[Saved entries]
--
(* ===== verification/ContractFacts.v ===== *)
(** * What the contracts of client procedures mean

    Exact characterisations of the validators of ClientContract.v: the common checks,
    the checks on inputs and on outputs, as facts on the run that mention no loop,
    no order of checks and no texts made of keys. *)

From S2P Require Import Prelude Base64 Csv Canonical CanonicalJson Store ClientContract.

Open Scope stdpp_scope.
Open Scope js_scope.
Local Open Scope Z_scope.

(** ** Slots *)

Lemma lit_inj s t : lit s = lit t -> s = t.
Proof.
  revert t. induction s as [|c s IH]; intros [|d t]; cbn; try done. intros [= Hc Ht].
  apply Nat2Z.inj, nat_of_ascii_inj in Hc as ->. by rewrite (IH t).
Qed.

Lemma decimal_inj n m : decimal n = decimal m -> n = m.
Proof. intros H%lit_inj. by apply (inj pretty) in H. Qed.

Lemma pretty_N_go_colon x s : 58 ∉ lit s -> 58 ∉ lit (pretty_N_go x s).
Proof.
  revert s. induction (N.lt_wf_0 x) as [x _ IH]; intros s Hs.
  destruct (decide (x = 0)%N) as [->|Hx]; [by rewrite pretty_N_go_0|].
  rewrite pretty_N_go_step by lia. apply IH; [apply N.div_lt; lia|]. cbn [lit].
  rewrite pretty_N_char_digit by (apply N.mod_lt; lia). intros [E|?]%elem_of_cons; [|done].
  assert (x mod 10 < 10)%N by (apply N.mod_lt; lia). lia.
Qed.

Lemma decimal_colon n : 58 ∉ decimal n.
Proof.
  unfold decimal. destruct n as [|p|p].
  - change (pretty 0) with "0". cbn. set_solver.
  - change (pretty (Z.pos p)) with (pretty_N_go (N.pos p) ""). apply pretty_N_go_colon. set_solver.
  - change (pretty (Z.neg p)) with ("-" +:+ pretty_N_go (N.pos p) ""). cbn. intros [E|H]%elem_of_cons; [done|].
    revert H. apply pretty_N_go_colon. set_solver.
Qed.

Lemma last_colon (r r' s s' : text) : 58 ∉ s -> 58 ∉ s' -> r ++ 58 :: s = r' ++ 58 :: s' -> r = r' /\ s = s'.
Proof.
  intros Hs Hs'. revert r'. induction r as [|c r IH]; intros [|c' r']; cbn.
  - by intros [= ->].
  - intros [= <- E]. exfalso. apply Hs. rewrite E. set_solver.
  - intros [= -> E]. exfalso. apply Hs'. rewrite <- E. set_solver.
  - intros [= -> E]. by destruct (IH r' E) as [-> ->].
Qed.

(** The text of a slot determines its role and ordinal, whatever characters the role has. *)
Lemma slot_inj r n r' n' : slot r n = slot r' n' -> r = r' /\ n = n'.
Proof.
  unfold slot. intros [-> E]%last_colon; [|apply decimal_colon..]. split; [done|by apply decimal_inj].
Qed.

Definition slot_of (e : text * Z) : text := slot e.1 e.2.
#[export] Instance slot_of_inj : Inj (=) (=) slot_of.
Proof. intros [r n] [r' n'] E. apply slot_inj in E as [E1 E2]. cbn in *. congruence. Qed.

(** ** Sorted ordinals *)

Lemma dense_spec l : dense l = true <-> l ≡ₚ seqZ 0 (Z.of_nat (length l)).
Proof.
  unfold dense. rewrite bool_decide_eq_true. split.
  - intros E. by rewrite <- E, js_sort_perm.
  - intros Hp. apply (StronglySorted_unique Z.le).
    + pose proof (js_sort_ordered Z.sub l) as Hs. revert Hs. induction 1 as [|x k _ IH Hx]; constructor; [done|].
      eapply Forall_impl; [exact Hx|]. cbn. lia.
    + generalize (length l). intros n. unfold seqZ. rewrite Nat2Z.id. generalize 0%nat as i.
      induction n as [|n IH]; intros i; cbn; constructor; [apply IH|].
      apply Forall_fmap, Forall_forall. intros j Hj%elem_of_seq. cbn. lia.
    + by rewrite js_sort_perm.
Qed.

(** ** Loops *)

Lemma check_each_iff {A} (check : A -> checked unit) l :
  check_each check l = Done tt <-> Forall (fun x => check x = Done tt) l.
Proof.
  induction l as [|x l IH]; cbn; [by split; [constructor|]|]. rewrite Forall_cons, <- IH.
  destruct (check x) as [[]|]; cbn; [tauto|]. split; [done|by intros [? _]].
Qed.

Lemma refuse_iff b e (k : checked unit) : (refuse! b as e; k) = Done tt <-> b = false /\ k = Done tt.
Proof. destruct b; cbn; split; [done|by intros []|done|tauto]. Qed.

Lemma refuse_if_iff b e : refuse_if b e = Done tt <-> b = false.
Proof. by destruct b. Qed.

Lemma then_iff (m k : checked unit) : (_ ← m; k) = Done tt <-> m = Done tt /\ k = Done tt.
Proof. destruct m as [[]|]; cbn; [tauto|]. by split; [|intros []]. Qed.

Lemma first_duplicate_None seen l :
  first_duplicate seen l = None <-> NoDup l /\ forall x, x ∈ l -> x ∉ seen.
Proof.
  revert seen. induction l as [|x l IH]; intros seen; cbn.
  { split; [intros _; split; [constructor|]; intros x Hx; by apply not_elem_of_nil in Hx|done]. }
  case_bool_decide as Hx.
  - split; [done|]. intros [_ H]. by destruct (H x ltac:(left)).
  - rewrite IH, NoDup_cons. split.
    + intros [H1 H2]. split_and!; [|done|].
      * intros Hin. apply (H2 x Hin). by left.
      * intros y [->|Hy]%elem_of_cons; [done|]. specialize (H2 y Hy). set_solver.
    + intros [[H1 H2] H3]. split; [done|]. intros y Hy [->|Hs]%elem_of_cons; [done|]. apply (H3 y); [by right|done].
Qed.

Lemma check_outputs_iff keys slots l :
  check_outputs keys slots l = Done tt <->
  (NoDup (ca_localKey <$> l) /\ forall k, k ∈ ca_localKey <$> l -> k ∉ keys) /\
  (NoDup ((fun a => slot (ca_role a) (ca_ordinal a)) <$> l) /\
   forall s, s ∈ (fun a => slot (ca_role a) (ca_ordinal a)) <$> l -> s ∉ slots).
Proof.
  rewrite <- !first_duplicate_None. revert keys slots. induction l as [|a l IH]; intros keys slots; [done|].
  cbn [check_outputs fmap list_fmap first_duplicate]. rewrite !refuse_iff, IH.
  do 2 case_bool_decide; cbn; split; try done; try tauto; intros; by destruct_and?.
Qed.

Lemma check_evidence_iff slots keys seen l :
  check_evidence slots keys seen l = Done tt <->
  (NoDup (ce_ordinal <$> l) /\ forall n, n ∈ ce_ordinal <$> l -> n ∉ seen) /\
  Forall (fun e => ce_outputLocalKey e ∈ keys /\ slot (ce_inputRole e) (ce_inputOrdinal e) ∈ slots) l.
Proof.
  revert seen. induction l as [|e l IH]; intros seen; cbn [check_evidence].
  { split; [|done]. intros _. split; [split; [constructor|]|constructor]. intros n Hn. by apply not_elem_of_nil in Hn. }
  cbn zeta. rewrite !refuse_iff, IH, Forall_cons, fmap_cons, NoDup_cons, !negb_false_iff, bool_decide_eq_false, !bool_decide_eq_true.
  split.
  - intros (H1 & H2 & H3 & (H4 & H5) & H6). split_and!; try done.
    + intros Hin. apply (H5 _ Hin). by left.
    + intros n [->|Hn]%elem_of_cons; [done|]. specialize (H5 n Hn). set_solver.
  - intros (((H1 & H2) & H3) & (H4 & H5) & H6). split_and!; try done.
    + apply H3. by left.
    + intros n Hn [->|Hs]%elem_of_cons; [done|]. apply (H3 n); [by right|done].
Qed.

(** ** The theorems *)

(** the common checks are exact. They pass exactly when no two inputs have the same
    role and ordinal, no two outputs the same local key or the same role and ordinal,
    every piece of evidence names an output and an input of the run, and its ordinals are
    the numbers from zero on. *)
Theorem common_contract_exact input :
  validateCommonClientContract input = Done tt <->
  NoDup ((fun i => (ci_role i, ci_ordinal i)) <$> pr_inputs input) /\
  NoDup (ca_localKey <$> pr_artifacts input) /\
  NoDup ((fun a => (ca_role a, ca_ordinal a)) <$> pr_artifacts input) /\
  Forall (fun e => ce_outputLocalKey e ∈ ca_localKey <$> pr_artifacts input /\
      (ce_inputRole e, ce_inputOrdinal e) ∈ (fun i => (ci_role i, ci_ordinal i)) <$> pr_inputs input)
    (pr_evidence input) /\
  (ce_ordinal <$> pr_evidence input) ≡ₚ seqZ 0 (Z.of_nat (length (pr_evidence input))).
Proof.
  assert (input_slots input = slot_of <$> ((fun i => (ci_role i, ci_ordinal i)) <$> pr_inputs input)) as Eslots
    by by rewrite <- list_fmap_compose.
  assert (((fun a => slot (ca_role a) (ca_ordinal a)) <$> pr_artifacts input) =
          slot_of <$> ((fun a => (ca_role a, ca_ordinal a)) <$> pr_artifacts input)) as Eouts by by rewrite <- list_fmap_compose.
  unfold validateCommonClientContract. rewrite !then_iff, refuse_if_iff, check_outputs_iff, check_evidence_iff, Eouts, Eslots.
  assert (forall l, refuse_duplicate (lit "Duplicate client input slot ") (slot_of <$> l) = Done tt <-> NoDup l) as ->.
  { intros l. unfold refuse_duplicate. rewrite <- (NoDup_fmap slot_of l).
    pose proof (first_duplicate_None [] (slot_of <$> l)) as H.
    destruct (first_duplicate [] _) as [x|]; split; intros Hd; try done.
    - exfalso. enough (Some x = None) by done. apply H. split; [done|]. intros ? _. apply not_elem_of_nil.
    - by apply H. }
  rewrite negb_false_iff, dense_spec, length_fmap, (NoDup_fmap slot_of).
  assert (forall e (l : list (text * Z)), slot (ce_inputRole e) (ce_inputOrdinal e) ∈ slot_of <$> l <->
    (ce_inputRole e, ce_inputOrdinal e) ∈ l) as Hin.
  { intros e l. split.
    - intros ([r n] & E & Hx)%list_elem_of_fmap. apply slot_inj in E as [-> ->]. done.
    - intros Hx. by apply (list_elem_of_fmap_2 slot_of l (ce_inputRole e, ce_inputOrdinal e)). }
  assert (forall A (l : list A), (forall x, x ∈ l -> x ∉ []) <-> True) as Hnil.
  { intros A l. split; [done|]. intros _ x _. apply not_elem_of_nil. }
  rewrite !Hnil. setoid_rewrite Hin.
  assert ((ce_ordinal <$> pr_evidence input) ≡ₚ seqZ 0 (Z.of_nat (length (pr_evidence input))) ->
    NoDup (ce_ordinal <$> pr_evidence input)) as Hdense by (intros ->; apply NoDup_seqZ).
  intuition.
Qed.

(** the checks on inputs are exact. They pass exactly when every input has one of the
    expected roles, and for each of these the number of inputs is in its range and their
    ordinals are the numbers from zero on. *)
Theorem expected_inputs_exact input expected :
  expectInputs input expected = Done tt <->
  (forall i, i ∈ pr_inputs input -> exists role, role ∈ expected.*1 /\ ci_role i = lit role) /\
  (forall role low high, (role, (low, high)) ∈ expected ->
    let ordinals := ordinals_of (lit role) (pr_inputs input) in
    low <= Z.of_nat (length ordinals) <= high /\ ordinals ≡ₚ seqZ 0 (Z.of_nat (length ordinals))).
Proof.
  unfold expectInputs. rewrite then_iff, !check_each_iff, !Forall_forall. split.
  - intros [H1 H2]. split.
    + intros i Hi. specialize (H1 i Hi). cbn beta in H1. apply refuse_iff in H1 as [Hr _].
      apply negb_false_iff, bool_decide_eq_true, list_elem_of_fmap in Hr as (role & -> & Hr). by exists role.
    + intros role low high Hin. specialize (H2 _ Hin). cbn beta iota zeta in H2. rewrite !refuse_iff in H2.
      destruct H2 as ([Hl%Z.ltb_ge Hh%Z.ltb_ge]%orb_false_elim & Hd%negb_false_iff%dense_spec & _). cbn. split; [lia|done].
  - intros [H1 H2]. split.
    + intros i Hi. destruct (H1 i Hi) as (role & Hr & E). apply refuse_iff. split; [|done].
      rewrite E. apply negb_false_iff, bool_decide_eq_true. by apply list_elem_of_fmap_2.
    + intros [role [low high]] Hin. destruct (H2 role low high Hin) as [Hc Hd]. cbn beta iota zeta. rewrite !refuse_iff.
      split; [|split; [by apply negb_false_iff, dense_spec|done]].
      by rewrite !(proj2 (Z.ltb_ge _ _)) by lia.
Qed.

(** ** Outputs *)

(** An output and the slot it was checked against. *)
Definition fills (slot : ExpectedClientArtifact) (a : ClientRunArtifact) : Prop :=
  ca_localKey a = lit (ex_localKey slot) /\ fits_slot slot a = true /\
  forall blob, ca_blob a = Some blob -> blob_type_ok a blob = true.

Lemma expectArtifacts_spec input expected :
  expectArtifacts input expected = Done tt ->
  length (pr_artifacts input) = length expected /\
  exists l, Forall2 fills expected l /\ forall a, a ∈ l -> a ∈ pr_artifacts input.
Proof.
  unfold expectArtifacts. rewrite refuse_iff, check_each_iff. intros [Hl%negb_false_iff%Nat.eqb_eq H]. split; [done|]. clear Hl.
  induction H as [|slot expected Hs _ (l & IH & Hin)]; [by exists []; split; [constructor|]; intros a Ha; apply not_elem_of_nil in Ha|].
  cbn zeta in Hs. destruct (js_find _ _) as [a|] eqn:E; [|discriminate].
  apply js_find_Some in E as [Ha Hk%bool_decide_eq_true]. rewrite !refuse_iff in Hs. destruct Hs as (Hf%negb_false_iff & Hb & _).
  exists (a :: l). split.
  - constructor; [|done]. split; [done|]. split; [done|]. intros blob E. rewrite E in Hb. by apply negb_false_iff in Hb.
  - intros b [->|Hb']%elem_of_cons; [done|auto].
Qed.

(** the outputs are the declared ones. If the checks on outputs pass, and the common
    checks did, the outputs of the run are in one order exactly the expected ones: each
    has the key, the type and its version, the role and the ordinal of its own slot, and
    a blob if and only if the slot asks for one. *)
Theorem expected_outputs_are_exact input expected :
  NoDup (ca_localKey <$> pr_artifacts input) -> NoDup (ex_localKey <$> expected) ->
  expectArtifacts input expected = Done tt ->
  exists l, l ≡ₚ pr_artifacts input /\ Forall2 (fun slot a =>
    ca_localKey a = lit (ex_localKey slot) /\ ca_typeKey a = lit (ex_typeKey slot) /\
    ca_typeVersion a = ex_typeVersion slot /\ ca_role a = lit (ex_role slot) /\ ca_ordinal a = ex_ordinal slot /\
    (is_Some (ca_blob a) <-> ex_blob slot = true)) expected l.
Proof.
  intros Hn Hs (Hl & l & Hf & Hin)%expectArtifacts_spec. exists l. split.
  - apply submseteq_length_Permutation; [|by rewrite Hl, (Forall2_length _ _ _ Hf)].
    apply NoDup_submseteq; [|done].
    apply (NoDup_fmap_1 ca_localKey). assert (ca_localKey <$> l = lit <$> (ex_localKey <$> expected)) as ->.
    { clear -Hf. induction Hf as [|s a expected l [H _] _ IH]; cbn; [done|]. by rewrite H, IH. }
    assert (Inj (=) (=) lit) as Hlit by (intros ? ?; apply lit_inj). by apply NoDup_fmap.
  - eapply Forall2_impl; [exact Hf|]. intros s a (Hk & Hfit & _). unfold fits_slot in Hfit. bools.
    repeat match goal with H : (_ =? _) = true |- _ => apply Z.eqb_eq in H end.
    split_and!; try done. match goal with H : Bool.eqb _ _ = true |- _ => apply eqb_prop in H as -> end.
    by rewrite bool_decide_eq_true.
Qed.

(** ** Witnesses *)

Definition sample_blob : Blob := {| bl_mediaType := lit "application/json"; bl_base64 := lit "e30=" |}.
Definition sample_inspection : ClientRunArtifact :=
  {| ca_localKey := lit "inspection"; ca_typeKey := lit "core.file-inspection"; ca_typeVersion := 2;
     ca_payload := object []; ca_role := lit "inspection"; ca_ordinal := 0; ca_blob := Some sample_blob |}.
Definition sample_inspect_run : PublishClientRunInput :=
  {| pr_userId := lit "anna"; pr_scopeId := lit "scope"; pr_publicationId := lit "p";
     pr_procedureKey := lit "client.inspect-file"; pr_procedureVersion := lit "client-v1"; pr_inputs := [];
     pr_parameters := object []; pr_artifacts := [sample_inspection]; pr_evidence := [] |}.

Lemma expected_outputs_are_exact_witness :
  exists l, l ≡ₚ [sample_inspection] /\ Forall2 (fun slot a => ca_typeKey a = lit (ex_typeKey slot)) [inspectionOutput] l.
Proof.
  destruct (expected_outputs_are_exact sample_inspect_run [inspectionOutput]) as (l & Hp & Hf).
  - apply NoDup_singleton.
  - apply NoDup_singleton.
  - vm_compute. reflexivity.
  - exists l. split; [exact Hp|]. exact (Forall2_impl _ _ _ _ Hf (fun s a H => proj1 (proj2 H))).
Defined.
--
■ **What is being asked**:
Scan the entries above for the line containing "assert (forall l, refuse_duplicate", and copy it and all lines after it exactly, down to and including the line containing "rewrite !refuse_iff in H2.".

■ **Task result**:
  assert (forall l, refuse_duplicate (lit "Duplicate client input slot ") (slot_of <$> l) = Done tt <-> NoDup l) as ->.
  { intros l. unfold refuse_duplicate. rewrite <- (NoDup_fmap slot_of l).
    pose proof (first_duplicate_None [] (slot_of <$> l)) as H.
    destruct (first_duplicate [] _) as [x|]; split; intros Hd; try done.
    - exfalso. enough (Some x = None) by done. apply H. split; [done|]. intros ? _. apply not_elem_of_nil.
    - by apply H. }
  rewrite negb_false_iff, dense_spec, length_fmap, (NoDup_fmap slot_of).
  assert (forall e (l : list (text * Z)), slot (ce_inputRole e) (ce_inputOrdinal e) ∈ slot_of <$> l <->
    (ce_inputRole e, ce_inputOrdinal e) ∈ l) as Hin.
  { intros e l. split.
    - intros ([r n] & E & Hx)%list_elem_of_fmap. apply slot_inj in E as [-> ->]. done.
    - intros Hx. by apply (list_elem_of_fmap_2 slot_of l (ce_inputRole e, ce_inputOrdinal e)). }
  assert (forall A (l : list A), (forall x, x ∈ l -> x ∉ []) <-> True) as Hnil.
  { intros A l. split; [done|]. intros _ x _. apply not_elem_of_nil. }
  rewrite !Hnil. setoid_rewrite Hin.
  assert ((ce_ordinal <$> pr_evidence input) ≡ₚ seqZ 0 (Z.of_nat (length (pr_evidence input))) ->
    NoDup (ce_ordinal <$> pr_evidence input)) as Hdense by (intros ->; apply NoDup_seqZ).
  intuition.
Qed.

(** the checks on inputs are exact. They pass exactly when every input has one of the
    expected roles, and for each of these the number of inputs is in its range and their
    ordinals are the numbers from zero on. *)
Theorem expected_inputs_exact input expected :
  expectInputs input expected = Done tt <->
  (forall i, i ∈ pr_inputs input -> exists role, role ∈ expected.*1 /\ ci_role i = lit role) /\
  (forall role low high, (role, (low, high)) ∈ expected ->
    let ordinals := ordinals_of (lit role) (pr_inputs input) in
    low <= Z.of_nat (length ordinals) <= high /\ ordinals ≡ₚ seqZ 0 (Z.of_nat (length ordinals))).
Proof.
  unfold expectInputs. rewrite then_iff, !check_each_iff, !Forall_forall. split.
  - intros [H1 H2]. split.
    + intros i Hi. specialize (H1 i Hi). cbn beta in H1. apply refuse_iff in H1 as [Hr _].
      apply negb_false_iff, bool_decide_eq_true, list_elem_of_fmap in Hr as (role & -> & Hr). by exists role.
    + intros role low high Hin. specialize (H2 _ Hin). cbn beta iota zeta in H2. rewrite !refuse_iff in H2.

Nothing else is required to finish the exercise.